** WHAT IS EXPECTED **
Below is some data. Retype exactly the lines starting at the one with "Definition and_arr (a" and ending at the one with "(order : Z) : result (list bool)".

** PROVIDED RECORDS **

(** * LiquidityHunter: swing points, liquidation zones and the display band

    A shallow embedding of the analytical functions of [app.py]:
    [find_swing_points] (with the part of [scipy.signal.argrelextrema] it
    calls), [calculate_liquidation_zones], and the band filter
    ([range_mask] / [liq_df_filtered]) of the main block.

    Conventions of the model.
    - Prices are [numpy.float64] in the program; here they are exact
      rationals ([Q]).  Rounding, infinities and NaN prices are outside the
      model.  A NaN cell of a swing column (pandas' "missing") is [None].
    - A Python [str] is a [string]; a character is its code point, so the
      model covers code points 0..255.
    - A raised exception is the left summand of [result]; a normal return
      is the right one.
    - A DataFrame is the list of its rows in positional order, with the
      default [RangeIndex] (the main block calls [reset_index] before use). *)

From Stdlib Require Import String Ascii Bool.
From Stdlib Require Import ZArith NArith QArith Qfield Lqa Lia List.
Import ListNotations.

Local Open Scope Z_scope.

(** ** Exceptions *)

Module Py.

Inductive exn : Type :=
| ValueError
| ZeroDivisionError
| IndexError.

Definition result (A : Type) : Type := (exn + A)%type.

Definition ret {A : Type} (x : A) : result A := inr x.
Definition raise {A : Type} (e : exn) : result A := inl e.

Definition bind {A B : Type} (c : result A) (k : A -> result B) : result B :=
  match c with
  | inl e => inl e
  | inr x => k x
  end.

(** [for x in xs: body], threading the variables the body updates. *)
Fixpoint for_each {A S : Type} (xs : list A) (body : A -> S -> result S)
    (s : S) : result S :=
  match xs with
  | [] => ret s
  | x :: xs' => bind (body x s) (for_each xs' body)
  end.

End Py.

Import Py.

Notation "x <- c ;; k" := (bind c (fun x => k))
  (at level 61, c at next level, right associativity).

(** ** Strings: [str.replace] and [int] *)

(** [s.replace(old, new)] for a one-character [old]. *)
Fixpoint str_replace (old : ascii) (new : string) (s : string) : string :=
  match s with
  | EmptyString => EmptyString
  | String c s' =>
      if Ascii.eqb c old then (new ++ str_replace old new s')%string
      else String c (str_replace old new s')
  end.

(** White space as [int] sees it: the ASCII [Py_ISSPACE] characters, and the
    two non-ASCII spaces U+0085 and U+00A0 (the information separators
    U+001C..U+001F are not accepted). *)
Definition is_space (c : ascii) : bool :=
  let n := N_of_ascii c in
  ((9 <=? n) && (n <=? 13) || (n =? 32) || (n =? 133) || (n =? 160))%N.

Definition digit_value (c : ascii) : option Z :=
  let n := N_of_ascii c in
  if ((48 <=? n) && (n <=? 57))%N then Some (Z.of_N n - 48) else None.

Definition is_underscore (c : ascii) : bool := Ascii.eqb c "_"%char.

Fixpoint skip_space (s : string) : string :=
  match s with
  | String c s' => if is_space c then skip_space s' else s
  | EmptyString => s
  end.

(** The digit scan of [PyLong_FromString]: digits with single underscores
    between them.  [prev] tells that the previous character was an
    underscore; the result is the number of digits, their value and the
    unread rest; [None] is a doubled or trailing underscore. *)
Fixpoint scan_digits (s : string) (prev : bool) (digits : N) (acc : Z)
    : option (N * Z * string) :=
  match s with
  | EmptyString => if prev then None else Some (digits, acc, s)
  | String c s' =>
      if is_underscore c then
        if prev then None else scan_digits s' true digits acc
      else
        match digit_value c with
        | Some d => scan_digits s' false (N.succ digits) (10 * acc + d)
        | None => if prev then None else Some (digits, acc, s)
        end
  end.

(** [sys.get_int_max_str_digits()], its default. *)
Definition int_max_str_digits : N := 4300.

(** [int(s)] for a string [s], base 10. *)
Definition py_int (s : string) : result Z :=
  let s1 := skip_space s in
  let '(sign, s2) :=
    match s1 with
    | String "+" r => (1, r)
    | String "-" r => (-1, r)
    | _ => (1, s1)
    end in
  match s2 with
  | String "_" _ => raise ValueError
  | _ =>
      match scan_digits s2 false 0%N 0 with
      | None => raise ValueError
      | Some (digits, v, rest) =>
          if (digits =? 0)%N then raise ValueError
          else
            match skip_space rest with
            | EmptyString =>
                if (int_max_str_digits <? digits)%N then raise ValueError
                else ret (sign * v)
            | String _ _ => raise ValueError
            end
      end
  end.

(** [1 / lev_val] on Python integers: true division. *)
Definition true_div (a b : Z) : result Q :=
  if b =? 0 then raise ZeroDivisionError
  else ret (inject_Z a / inject_Z b)%Q.

(** ** numpy arrays as lists *)

Module Np.

(** [np.arange(start, stop)]; also Python's [range(start, stop)]. *)
Definition arange (start stop : Z) : list Z :=
  map (fun k => start + Z.of_nat k) (seq 0 (Z.to_nat (stop - start))).

(** An index under [mode='clip']: too large becomes the last position,
    negative becomes 0. *)
Definition clip_index (n : nat) (i : Z) : nat :=
  Z.to_nat (Z.max 0 (Z.min i (Z.of_nat n - 1))).

(** [data.take(indices, mode='clip')].  Every call below passes as many
    indices as [data] has elements, so an empty [data] is only ever taken
    at no index. *)
Definition take_clip (data : list Q) (indices : list Z) : list Q :=
  map (fun i => nth (clip_index (length data) i) data 0%Q) indices.

(** Element-wise operations on arrays of one shape. *)
Fixpoint map2 {A B C : Type} (f : A -> B -> C) (a : list A) (b : list B)
    : list C :=
  match a, b with
  | x :: a', y :: b' => f x y :: map2 f a' b'
  | _, _ => []
  end.

Definition greater_equal (a b : Q) : bool := Qle_bool b a.
Definition less_equal (a b : Q) : bool := Qle_bool a b.
Definition greater (a b : Q) : bool := negb (Qle_bool a b).
Definition less (a b : Q) : bool := negb (Qle_bool b a).

(** [a & b] on boolean arrays. *)
Definition and_arr (a b : list bool) : list bool := map2 andb a b.

(** [a.any()]. *)
Definition any (a : list bool) : bool := existsb (fun b => b) a.

(** [np.nonzero(a)[0]]: the positions of the true entries, ascending. *)
Fixpoint nonzero_from (k : nat) (a : list bool) : list nat :=
  match a with
  | [] => []
  | b :: a' => if b then k :: nonzero_from (S k) a' else nonzero_from (S k) a'
  end.

Definition nonzero (a : list bool) : list nat := nonzero_from 0 a.

End Np.

(** ** scipy.signal.argrelextrema *)

(** The body of the loop [for shift in range(1, order + 1)] of
    [_boolrelextrema], with its early return once no candidate is left. *)
Fixpoint relextrema_loop (comparator : Q -> Q -> bool) (data main : list Q)
    (locs : list Z) (shifts : list Z) (results : list bool) : list bool :=
  match shifts with
  | [] => results
  | shift :: shifts' =>
      let plus := Np.take_clip data (map (fun i => i + shift) locs) in
      let minus := Np.take_clip data (map (fun i => i - shift) locs) in
      let results := Np.and_arr results (Np.map2 comparator main plus) in
      let results := Np.and_arr results (Np.map2 comparator main minus) in
      if negb (Np.any results) then results
      else relextrema_loop comparator data main locs shifts' results
  end.

Definition boolrelextrema (data : list Q) (comparator : Q -> Q -> bool)
    (order : Z) : result (list bool) :=
  if order <? 1 then raise ValueError
  else
    let datalen := Z.of_nat (length data) in
    let locs := Np.arange 0 datalen in
    let results := repeat true (length data) in
    let main := Np.take_clip data locs in
    ret (relextrema_loop comparator data main locs (Np.arange 1 (order + 1))
           results).

(** [argrelextrema(data, comparator, order=order)[0]] *)
Definition argrelextrema (data : list Q) (comparator : Q -> Q -> bool)
    (order : Z) : result (list nat) :=
  results <- boolrelextrema data comparator order ;;
  ret (Np.nonzero results).

(** ** The data frame *)

Record row : Type := mkRow {
  Date : Z;
  Open : Q;
  High : Q;
  Low : Q;
  Close : Q;
  Swing_High : option Q;
  Swing_Low : option Q
}.

Definition DataFrame : Type := list row.

(** A column selected from some rows: index label and value. *)
Definition Series : Type := list (nat * Q).

(** [df.iloc[positions][col]] *)
Definition iloc_column (col : row -> Q) (df : DataFrame)
    (positions : list nat) : Series :=
  flat_map (fun i => match nth_error df i with
                     | Some r => [(i, col r)]
                     | None => []
                     end) positions.

(** The value a series holds at a label, NaN ([None]) when it has none. *)
Fixpoint series_get (s : Series) (label : nat) : option Q :=
  match s with
  | [] => None
  | (l, v) :: s' => if Nat.eqb l label then Some v else series_get s' label
  end.

Definition set_Swing_High (r : row) (v : option Q) : row :=
  mkRow (Date r) (Open r) (High r) (Low r) (Close r) v (Swing_Low r).

Definition set_Swing_Low (r : row) (v : option Q) : row :=
  mkRow (Date r) (Open r) (High r) (Low r) (Close r) (Swing_High r) v.

(** [df[col] = series]: aligned on the index, rows without a value get NaN. *)
Fixpoint assign_from (set : row -> option Q -> row) (k : nat)
    (df : DataFrame) (s : Series) : DataFrame :=
  match df with
  | [] => []
  | r :: df' => set r (series_get s k) :: assign_from set (S k) df' s
  end.

Definition assign (set : row -> option Q -> row) (df : DataFrame)
    (s : Series) : DataFrame := assign_from set 0 df s.

(** [series.dropna().values] *)
Fixpoint dropna (col : list (option Q)) : list Q :=
  match col with
  | [] => []
  | Some v :: col' => v :: dropna col'
  | None :: col' => dropna col'
  end.

(** ** find_swing_points *)

Definition find_swing_points (df : DataFrame) (order : Z)
    : result DataFrame :=
  highs <- argrelextrema (map High df) Np.greater_equal order ;;
  let df := assign set_Swing_High df (iloc_column High df highs) in
  lows <- argrelextrema (map Low df) Np.less_equal order ;;
  let df := assign set_Swing_Low df (iloc_column Low df lows) in
  ret df.

(** The default [order=5]. *)
Definition default_order : Z := 5.

(** ** calculate_liquidation_zones *)

Record zone : Type := mkZone {
  Price : Q;
  Type_ : string;
  Strength : Z
}.

Definition long_zone (price : Q) (lev : string) : result zone :=
  lev_val <- py_int (str_replace "x" "" lev) ;;
  inv <- true_div 1 lev_val ;;
  let liq_price := (price - (price * inv))%Q in
  ret (mkZone liq_price "Long Liq" lev_val).

Definition short_zone (price : Q) (lev : string) : result zone :=
  lev_val <- py_int (str_replace "x" "" lev) ;;
  inv <- true_div 1 lev_val ;;
  let liq_price := (price + (price * inv))%Q in
  ret (mkZone liq_price "Short Liq" lev_val).

Definition calculate_liquidation_zones (df : DataFrame)
    (leverages : list string) : result (list zone) :=
  let zones := [] in
  let swing_lows := dropna (map Swing_Low df) in
  zones <- for_each swing_lows (fun price =>
             for_each leverages (fun lev zones =>
               z <- long_zone price lev ;;
               ret (zones ++ [z]))) zones ;;
  let swing_highs := dropna (map Swing_High df) in
  zones <- for_each swing_highs (fun price =>
             for_each leverages (fun lev zones =>
               z <- short_zone price lev ;;
               ret (zones ++ [z]))) zones ;;
  ret zones.

(** ** The display band of the main block *)

(** [(liq_df['Price'] > lo) & (liq_df['Price'] < hi)], with
    [lo = current_price * lower] and [hi = current_price * upper]. *)
Definition range_mask (liq_df : list zone) (current_price lower upper : Q)
    : list bool :=
  Np.and_arr
    (map (fun z => Np.greater (Price z) (current_price * lower)) liq_df)
    (map (fun z => Np.less (Price z) (current_price * upper)) liq_df).

(** [liq_df[mask]] *)
Fixpoint boolean_index {A : Type} (df : list A) (mask : list bool) : list A :=
  match df, mask with
  | r :: df', b :: mask' =>
      if b then r :: boolean_index df' mask' else boolean_index df' mask'
  | _, _ => []
  end.

(** The [if not liq_df.empty: ... else: ...] statement, for any two band
    ratios. *)
Definition filter_near_current (liq_df : list zone)
    (current_price lower upper : Q) : list zone :=
  match liq_df with
  | _ :: _ =>
      boolean_index liq_df (range_mask liq_df current_price lower upper)
  | [] => liq_df
  end.

(** The band the program uses. *)
Definition liq_df_filtered (liq_df : list zone) (current_price : Q)
    : list zone :=
  filter_near_current liq_df current_price 0.85 1.15.

(** ** The main block *)

(** [col.iloc[-1]] *)
Definition iloc_last (col : list Q) : result Q :=
  match rev col with
  | [] => raise IndexError
  | v :: _ => ret v
  end.

(** The analysis behind the button: [None] is the branch that reports
    "Could not fetch data."; otherwise the zones that are drawn. *)
Definition generate_heatmap (df : DataFrame) (leverage_tiers : list string)
    : result (option (list zone)) :=
  match df with
  | [] => ret None
  | _ :: _ =>
      df <- find_swing_points df default_order ;;
      liq_df <- calculate_liquidation_zones df leverage_tiers ;;
      current_price <- iloc_last (map Close df) ;;
      ret (Some (liq_df_filtered liq_df current_price))
  end.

** TASK RESULT **
Definition and_arr (a b : list bool) : list bool := map2 andb a b.

(** [a.any()]. *)
Definition any (a : list bool) : bool := existsb (fun b => b) a.

(** [np.nonzero(a)[0]]: the positions of the true entries, ascending. *)
Fixpoint nonzero_from (k : nat) (a : list bool) : list nat :=
  match a with
  | [] => []
  | b :: a' => if b then k :: nonzero_from (S k) a' else nonzero_from (S k) a'
  end.

Definition nonzero (a : list bool) : list nat := nonzero_from 0 a.

End Np.

(** ** scipy.signal.argrelextrema *)

(** The body of the loop [for shift in range(1, order + 1)] of
    [_boolrelextrema], with its early return once no candidate is left. *)
Fixpoint relextrema_loop (comparator : Q -> Q -> bool) (data main : list Q)
    (locs : list Z) (shifts : list Z) (results : list bool) : list bool :=
  match shifts with
  | [] => results
  | shift :: shifts' =>
      let plus := Np.take_clip data (map (fun i => i + shift) locs) in
      let minus := Np.take_clip data (map (fun i => i - shift) locs) in
      let results := Np.and_arr results (Np.map2 comparator main plus) in
      let results := Np.and_arr results (Np.map2 comparator main minus) in
      if negb (Np.any results) then results
      else relextrema_loop comparator data main locs shifts' results
  end.

Definition boolrelextrema (data : list Q) (comparator : Q -> Q -> bool)
    (order : Z) : result (list bool) :=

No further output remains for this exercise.